**Your instructions:**
Using the records below, locate all lines containing "unfold" and return them.

**Items from a dataset:**

=== Begin Enclosure ===

(** * The struct overlay of go-capnproto2 ([struct.go])

    A shallow embedding of the struct layer of the Cap'n Proto Go library:
    typed field accessors over a segment-addressed byte buffer, bit access,
    pointer-slot access, default fallback and the version-tolerant deep
    copy.  Segments live in a heap keyed by segment identity, so that two
    struct views over the same segment alias the same bytes. *)

From Stdlib Require Import ZArith Lia Bool List.
From stdpp Require Import base option list gmap.

Open Scope Z_scope.

(** ** Machine integers

    Go's unsigned integer types wrap around; every value is kept as a [Z]
    and the wrap is written where the operation happens. *)

Definition u8 (x : Z) : Z := x mod 2 ^ 8.
Definition u16 (x : Z) : Z := x mod 2 ^ 16.
Definition u32 (x : Z) : Z := x mod 2 ^ 32.

(** ** Errors, panics and the execution monad *)

(** The package-level error values ([errors.New] constants). *)
Inductive ErrorValue : Type :=
| errObjectSize
| errOutOfBounds
| errCopyDepth
| errPointerAddress
| errAlloc
| errOther (code : nat).

(** Go's [error]: [None] is the nil error. *)
Definition error : Type := option ErrorValue.

(** What a panic carries: a value passed to [panic], or a run-time error
    of the language (nil dereference, slice bounds). *)
Inductive PanicValue : Type :=
| PanicError (e : ErrorValue)
| PanicNilDeref
| PanicBounds.

(** The store: segment identity to the bytes of the segment. *)
Abbreviation Heap := (gmap nat (list Z)).

(** A [*Segment]: [None] is the nil pointer. *)
Abbreviation SegPtr := (option nat).

(** The outcome of running a piece of code on a heap. *)
Inductive Exec (A : Type) : Type :=
| Done (a : A) (h : Heap)
| Panicked (p : PanicValue)
| OutOfFuel.
Arguments Done {A} a h.
Arguments Panicked {A} p.
Arguments OutOfFuel {A}.

Definition M (A : Type) : Type := Heap -> Exec A.

Definition ret {A} (a : A) : M A := fun h => Done a h.

Definition bind {A B} (m : M A) (k : A -> M B) : M B :=
  fun h => match m h with
           | Done a h' => k a h'
           | Panicked p => Panicked p
           | OutOfFuel => OutOfFuel
           end.

Definition panic {A} (p : PanicValue) : M A := fun _ => Panicked p.

#[global] Instance M_ret : MRet M := @ret.
#[global] Instance M_bind : MBind M := fun A B k m => bind m k.

(** ** Addresses and sizes *)

(** Modelled from the spec: the declarations of [Address], [Size],
    [DataOffset] and [BitOffset] and their methods (address.go) are not
    among the sources.  The format addresses the bytes of a segment with
    32-bit unsigned integers, and the four types are [uint32]:
    [wordSize] is 8, an address plus a size or an offset is taken modulo
    [2^32], [offset() = bit/8] and [mask() = 1 << (bit%8)].  [times]
    leaves out the overflow panic of the original, which no call of this
    file can reach: a size is multiplied by 1, and the word size by a
    [uint16]. *)
Definition wordSize : Z := 8.
(** [str::lines]: a line ends with a line feed, of which a carriage return in
    front is part; the text after the last line feed is a line if it is not empty. *)
Fixpoint strip_cr (s : string) : string :=
  match s with
  | EmptyString => EmptyString
  | String c EmptyString => if bool_decide (c = "013"%char) then EmptyString else s
  | String c s => String c (strip_cr s)
  end.

Fixpoint end_lines (pieces : list string) : list string :=
  match pieces with
  | [] => []
  | [p] => if bool_decide (p = EmptyString) then [] else [p]
  | p :: pieces => strip_cr p :: end_lines pieces
  end.

Definition str_lines (s : string) : list string := end_lines (split_on "010"%char s).

Lemma strip_prefix_spec t s r : strip_prefix t s = Some r <-> s = (t +:+ r)%string.
Proof.
  revert s. induction t as [|c t IH]; intros s.
  - rewrite append_nil. destruct s; cbn [strip_prefix]; split; congruence.
  - rewrite append_cons. destruct s as [|d s]; cbn [strip_prefix]; [done|].
    case_bool_decide as Hc; [subst d; rewrite IH; split; congruence|split; congruence].
Qed.

(** [a] is what stands in front of the first occurrence. *)
Definition first_at (pat s a b : string) : Prop :=
  s = a +:+ pat +:+ b /\
  forall a' b', s = a' +:+ pat +:+ b' -> String.length a <= String.length a'.
Lemma round_ends now a c es (calls : list ToolCall) evs ev act a' :
  state a = ExecutingTools c es ->
  exec_view <$> es = call_view evs <$> calls ->
  resolved calls evs = false -> resolved calls (evs ++ [ev]) = true ->
  handle_event now a ev = Done (a', Ok act) ->
  let c' := extend_messages c (round_messages calls (evs ++ [ev])) in
  let request := request_of a (conv_messages c') in
  let tools := round_tools calls (evs ++ [ev]) in
  (Exists mutating_success tools /\ act = RunPostToolsHook tools /\
   state a' = PostToolsHook c' request tools) \/
  (~ Exists mutating_success tools /\ act = SendLlmRequest request /\
   state a' = CallingLlm c' 0).
Proof.
  intros Hs Hv Hpend Hres Hh c' request tls.
  assert (exists cid o, ev = ToolCompleted cid o) as (cid & o & ->).
  { destruct ev; try (rewrite resolved_snoc_other in Hres by done; congruence). eauto. }
  unfold handle_event in Hh. rewrite Hs in Hh. cbn -[complete_executions] in Hh.
  set (es' := complete_executions now cid o es) in *.
  assert (exec_view <$> es' = call_view (evs ++ [ToolCompleted cid o]) <$> calls) as Hv'.
  { unfold es'. by rewrite complete_executions_views, Hv, call_views_snoc. }
  assert (tool_messages es' = round_messages calls (evs ++ [ToolCompleted cid o])) as Htm
    by (rewrite tool_messages_views, Hv'; apply round_messages_views).
  assert (extract_completed_tools es' = tls) as Htl
    by (rewrite extract_views, Hv'; apply round_tools_views).
  rewrite all_completed_views, Hv', resolved_views, Hres, Htm, Htl in Hh.
  destruct (has_mutating_tools es') eqn:Hm; injection Hh as <- <-.
  - left. apply has_mutating_extract in Hm. by rewrite Htl in Hm.
  - right. split; [|done]. rewrite <-Htl, <-has_mutating_extract. congruence.
Qed.

(** * Properties *)

(** C1. From a new agent, whatever events have been handled: the transient
    [ProcessingLlmResponse] state is never left standing, an [Error] state always
    has origin [Llm] and a retry count below [max_retries], [ExecutingTools]
    always has an unanswered call, [PostToolsHook] holds the request of its own
    conversation; and the next event, any event, is handled without a panic
    (the [u32] counter never overflows) and without an [Err]. *)
Theorem agent_never_stuck fresh cfg ts tr a :
  u32_ok (max_retries cfg) ->
  execution (Agent_new fresh cfg ts) tr a ->
  agent_wf a /\
  forall now ev, exists a' act, handle_event now a ev = Done (a', Ok act).
Proof.
  intros Hmax Hex.
  destruct (execution_wf (Agent_new fresh cfg ts) tr a) as (Hwf & Hc & _); [done..|].
  split; [done|]. intros. apply handle_event_total; [by rewrite Hc|done].
Qed.

(** C2. A round of tool calls: after a response with tool calls, the agent waits
    for exactly the events that answer every call, ignoring any other event but
    a shutdown; at the event that answers the last open call it appends one
    [Tool] message per call, in the order the model requested them and whatever
    order the tools finished in, and then runs the post-tools hook when a
    mutating tool succeeded, or asks the LLM again with the full conversation. *)
Theorem tool_round_completes a conv r resp act0 tr ev act a' :
  state a = CallingLlm conv r ->
  execution a ((LlmEvt (Completed resp), act0) :: tr ++ [(ev, act)]) a' ->
  Forall (fun e => e <> ShutdownRequested) (tr.*1 ++ [ev]) ->
  resolved (resp_tool_calls resp) tr.*1 = false ->
  resolved (resp_tool_calls resp) (tr.*1 ++ [ev]) = true ->
  let calls := resp_tool_calls resp in
  let evs := tr.*1 ++ [ev] in
  let conv' := extend_messages (push_message conv (message resp)) (round_messages calls evs) in
  act0 = ExecuteTools calls /\
  Forall (fun x => x.2 = WaitForInput) tr /\
  tool_call_id <$> round_messages calls evs = (fun tc => Some (id tc)) <$> calls /\
  let request := request_of a (conv_messages conv') in
  ((Exists mutating_success (round_tools calls evs) /\
    act = RunPostToolsHook (round_tools calls evs) /\
    state a' = PostToolsHook conv' request (round_tools calls evs)) \/
   (~ Exists mutating_success (round_tools calls evs) /\
    act = SendLlmRequest request /\ state a' = CallingLlm conv' 0)).
Proof.
  intros Hs Hex Hno Hpend Hres calls evs conv'.
  inversion Hex as [|now ? ? ? a1 ? ? Hh Hex1]; subst.
  destruct (round_starts _ _ _ _ _ _ _ Hs ltac:(by intros Hn; rewrite Hn in Hpend) Hh)
    as [-> ->].
  apply execution_app in Hex1 as (a2 & Hex2 & Hlast).
  apply Forall_app in Hno as [Hno _].
  eapply executing_waits in Hex2 as (es & Ha2 & Hv & Hw); [|reflexivity|done|].
  2: { by rewrite round_views, resolved_views. }
  rewrite round_views in Hv. subst a2.
  inversion Hlast as [|now2 ? ? ? a3 ? ? Hh2 Hnil2]; subst. inversion Hnil2; subst.
  split; [done|]. split; [done|]. split; [by apply round_messages_ids|].
  refine (round_ends now2 _ (push_message conv (message resp)) es calls _ _ _ _ _ Hv Hpend Hres Hh2).
  done.
Qed.

(** C3. A request is sent exactly when the agent enters [CallingLlm], and it
    carries precisely the conversation the new state holds: it is the request
    [build_llm_request] builds there, so the model always sees the whole
    history. *)
Theorem request_carries_conversation fresh cfg ts tr a now ev act a' :
  u32_ok (max_retries cfg) ->
  execution (Agent_new fresh cfg ts) tr a ->
  handle_event now a ev = Done (a', Ok act) ->
  (forall req, act = SendLlmRequest req -> build_llm_request a' = Done req) /\
  ((exists req, act = SendLlmRequest req) <->
   (state_name (state a') = "CallingLlm" /\ state_name (state a) <> "CallingLlm")).
Proof.
  intros Hmax Hex Hh.
  destruct (execution_wf (Agent_new fresh cfg ts) tr a) as (Hwf & Hc & _); [done..|].
  apply handle_event_sound in Hh as (? & [= <-] & Ha' & Hstep).
  unfold agent_wf in Hwf. unfold build_llm_request, conversation. rewrite Ha'.
  cbn [state set_state]. generalize dependent (state a'). intros s' _ Hstep.
  remember (state a) as s eqn:Hs.
  destruct Hstep; subst; cbn [state_name];
    (split; [intros ? [= <-]|split; [intros [? [= <-]]|intros [Hn Hne]]]);
    cbn; try done; eauto.
  - by destruct Hwf as [-> _].
Qed.

(** History is never lost or rewritten: as long as the agent has not shut
    down, its conversation keeps its identity and every handled event can only
    append messages to it. *)
Theorem history_only_grows a tr a' c' :
  execution a tr a' -> conversation a' = Done c' ->
  exists c, conversation a = Done c /\ conv_id c' = conv_id c /\
    conv_messages c `prefix_of` conv_messages c'.
Proof. intros Hex%execution_grows Hc. by apply Hex. Qed.

(** C4. Retries are bounded: after a request has been sent, as long as the
    model does not answer and the user does not write again, the agent sends at
    most [max_retries - 1] further requests, whatever events arrive and however
    they interleave. *)
Theorem retries_bounded fresh cfg ts tr0 a c tr a' :
  u32_ok (max_retries cfg) ->
  execution (Agent_new fresh cfg ts) tr0 a ->
  state a = CallingLlm c 0 ->
  execution a tr a' ->
  Forall (fun ev => fresh_start ev = false) tr.*1 ->
  (requests_sent tr <= Z.max 0 (max_retries cfg - 1))%Z.
Proof.
  intros Hmax Hex0 Hs Hex Hev.
  destruct (execution_wf (Agent_new fresh cfg ts) tr0 a) as (Hwf & Hc & _); [done..|].
  eapply execution_budget; [by rewrite Hc|done..|].
  unfold retry_budget. rewrite Hs, Hc. cbn. do 2 f_equal. lia.
Qed.

(** The events of [n] failed attempts, each followed by the retry timer. *)
Fixpoint failing_rounds (n : nat) (e : LlmError) : list AgentEvent :=
  match n with
  | O => []
  | S n => LlmEvt (Error e) :: RetryTimeoutFired :: failing_rounds n e
  end.

Lemma failing_rounds_execution n a c r e :
  u32_ok (max_retries (config a)) ->
  state a = CallingLlm c r -> (0 <= r)%Z ->
  (r + Z.of_nat n < max_retries (config a))%Z ->
  exists tr, execution a tr (set_state a (CallingLlm c (r + Z.of_nat n))) /\
    tr.*1 = failing_rounds n e.
Proof.
  revert a r. induction n as [|n IH]; intros a r Hmax Hs Hr Hlt.
  { exists []. split; [|done]. rewrite Z.add_0_r, <-Hs, set_state_state. constructor. }
  pose (a1 := set_state a (CallingLlm c (r + 1))).
  destruct (IH a1 (r + 1)%Z) as (tr & Hex & Htr); [done|done|lia|cbn; lia|].
  replace (r + 1 + Z.of_nat n)%Z with (r + Z.of_nat (S n))%Z in Hex by lia.
  eexists (_ :: _ :: tr). split.
  - eapply (execution_cons (fun _ => 0%Z)).
    { apply handle_event_complete. rewrite Hs.
      eapply step_llm_error; [apply (retries_fit a); [done|lia]|lia]. }
    eapply (execution_cons (fun _ => 0%Z)); [by apply handle_event_complete, step_retry|].
    exact Hex.
  - cbn. by rewrite Htr.
Qed.

(** C5. The agent gives up after exactly [max_retries] failed attempts in a row:
    [max_retries - 1] failures are each followed by a retry when the timer
    fires, and the next one returns to [WaitingForUserInput] with the unchanged
    conversation, displaying the error. *)
Theorem gives_up_after_max_retries a c e :
  u32_ok (max_retries (config a)) -> (1 <= max_retries (config a))%Z ->
  state a = CallingLlm c 0 ->
  let n := Z.to_nat (max_retries (config a) - 1) in
  exists tr, execution a
      (tr ++ [(LlmEvt (Error e), DisplayError (AgentError_to_string (AgentError_Llm e)))])
      (set_state a (WaitingForUserInput c)) /\
    tr.*1 = failing_rounds n e.
Proof.
  intros Hmax Hge Hs n.
  destruct (failing_rounds_execution n a c 0 e) as (tr & Hex & Htr); [done..|lia|].
  exists tr. split; [|done]. apply execution_app. eexists. split; [done|].
  pose (a1 := set_state a (CallingLlm c (0 + Z.of_nat n))).
  assert (add_u32 overflow_checks (0 + Z.of_nat n) 1 = Done (max_retries (config a))).
  { rewrite (retries_fit a) by (done || lia). f_equal. lia. }
  eapply (execution_cons (fun _ => 0%Z)); [|apply execution_nil].
  apply (handle_event_complete _ a1). by eapply step_give_up.
Qed.

End Agent.

(** * Concrete runs *)

(** An executable driver with a clock that stands still. *)
Fixpoint run_events `{SJ : SerdeJson} (oc : bool) (a : Agent) (evs : list AgentEvent)
    : option (list (AgentEvent * AgentAction) * Agent) :=
  match evs with
  | [] => Some ([], a)
  | ev :: evs =>
      match handle_event oc (fun _ => 0%Z) a ev with
      | Done (a', Ok act) =>
          match run_events oc a' evs with
          | Some (tr, a'') => Some ((ev, act) :: tr, a'')
          | None => None
          end
      | _ => None
      end
  end.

=== End Enclosure ===

**Exercise output:**
  unfold handle_event in Hh. rewrite Hs in Hh. cbn -[complete_executions] in Hh.
  { unfold es'. by rewrite complete_executions_views, Hv, call_views_snoc. }
  unfold agent_wf in Hwf. unfold build_llm_request, conversation. rewrite Ha'.
  unfold retry_budget. rewrite Hs, Hc. cbn. do 2 f_equal. lia.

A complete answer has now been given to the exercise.